**Task to carry out**
For the entries below, the result should be an exact transcription of the lines from the one with "(** Modelled from the spec: [mk_inv]" up to and including the one with "(** Modelled from the spec: [mk_mul2]", and only those.

── The records

(** * Optimization extension of the bit-vector local-search engine

    A shallow embedding of [src/tactic/sls/bvsls_opt_engine.cpp]
    ([bvsls_opt_engine::maximize], [minimize], [save_model], [what_if],
    [find_best_move], [randomize_wrt_hard]) and the properties of the
    design document that can be settled on it.

    The file has three parts: the data model and the collaborators the
    engine consumes, the engine's own functions translated line by line, and
    the theorems. *)

From Stdlib Require Import ZArith QArith Qround Lia List Bool.
From stdpp Require Import base option gmap list fin_maps.

Local Open Scope Z_scope.

(** ** Data model *)

(** A constant of the formula ([func_decl *]): identity is the declaration. *)
Abbreviation func_decl := positive (only parsing).

(** The two sorts a constant handled by the engine may have. *)
Inductive sort : Type :=
| Bool_sort
| BV_sort (sz : nat).

Definition is_bool (s : sort) : bool :=
  match s with Bool_sort => true | BV_sort _ => false end.

Definition is_bv_sort (s : sort) : bool :=
  match s with Bool_sort => false | BV_sort _ => true end.

(** [m_bv_util.get_bv_size(srt)]; only queried on bit-vector sorts. *)
Definition get_bv_size_of_sort (s : sort) : nat :=
  match s with Bool_sort => 0%nat | BV_sort sz => sz end.

(** [move_type] of the base engine. *)
Inductive move_type : Type :=
| MV_FLIP | MV_INC | MV_DEC | MV_INV | MV_UMIN | MV_MUL2 | MV_MUL3 | MV_DIV2.

#[global] Instance move_type_eq_dec : EqDecision move_type.
Proof. solve_decision. Defined.

(** [m_powers(n)] is the table of powers of two. *)
Definition m_powers (n : nat) : Z := 2 ^ Z.of_nat n.

(** [(unsigned)-1], the "no constant selected" sentinel of [maximize]. *)
Definition UINT_MAX : N := 4294967295%N.

(** ** Move constructors

    The constructors [mk_flip] ... [mk_add] live in the base engine, outside
    this translation unit. *)

(** Modelled from the spec: [mk_flip] of the base engine, "Flip each bit j";
    on a Boolean the only bit is the truth value. *)
Definition mk_flip (s : sort) (old_value : Z) (bit : nat) : Z :=
  match s with
  | BV_sort _ => Z.lxor old_value (m_powers bit)
  | Bool_sort => if old_value =? 0 then 1 else 0
  end.

(** Modelled from the spec: [mk_inc] of the base engine, "+1 mod 2^w". *)
Definition mk_inc (bv_sz : nat) (old_value : Z) : Z :=
  (old_value + 1) mod m_powers bv_sz.

(** Modelled from the spec: [mk_dec] of the base engine, "-1 mod 2^w". *)
Definition mk_dec (bv_sz : nat) (old_value : Z) : Z :=
  (old_value - 1) mod m_powers bv_sz.

(** Modelled from the spec: [mk_inv] of the base engine, "Invert (bitwise
    complement)" on [bv_sz] bits. *)
Definition mk_inv (bv_sz : nat) (old_value : Z) : Z :=
  Z.lnot old_value mod m_powers bv_sz.

(** Modelled from the spec: [mk_mul2] of the base engine, "left shift 1,
    mod 2^w". *)
Definition mk_mul2 (bv_sz : nat) (old_value : Z) : Z :=
  Z.shiftl old_value 1 mod m_powers bv_sz.

(** Modelled from the spec: [mk_div2] of the base engine, "logical right
    shift 1". *)
Definition mk_div2 (bv_sz : nat) (old_value : Z) : Z :=
  Z.shiftr old_value 1.

(** Modelled from the spec: [mk_add] of the base engine, addition mod 2^w
    (used for "value + (value left-shifted 1)"). *)
Definition mk_add (bv_sz : nat) (a b : Z) : Z :=
  (a + b) mod m_powers bv_sz.

(** ** Objective expressions

    Modelled from the spec: the formula representation is a collaborator
    ("query bit-width/booleanness, construct negation and numeral-literal
    expressions"). A small language of fixed-width terms stands for it; the
    width of a constant comes from its declaration. *)
Inductive expr : Type :=
| EConst (fd : func_decl)
| ENum (v : Z) (sz : nat)
| EBvNeg (e : expr)
| EBvNot (e : expr)
| EBvAdd (e1 e2 : expr)
| EBvMul (e1 e2 : expr)
| EBvAnd (e1 e2 : expr)
| EBvOr (e1 e2 : expr).

(** [m_bv_util.mk_bv_neg]. *)
Definition mk_bv_neg (e : expr) : expr := EBvNeg e.

(** [m_bv_util.mk_numeral(v, sz)]: the numeral of [sz] bits, reduced. *)
Definition mk_numeral (v : Z) (sz : nat) : expr := ENum (v mod m_powers sz) sz.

────

**Answer box**
(** Modelled from the spec: [mk_inv] of the base engine, "Invert (bitwise
    complement)" on [bv_sz] bits. *)
Definition mk_inv (bv_sz : nat) (old_value : Z) : Z :=
  Z.lnot old_value mod m_powers bv_sz.

(** Modelled from the spec: [mk_mul2] of the base engine, "left shift 1,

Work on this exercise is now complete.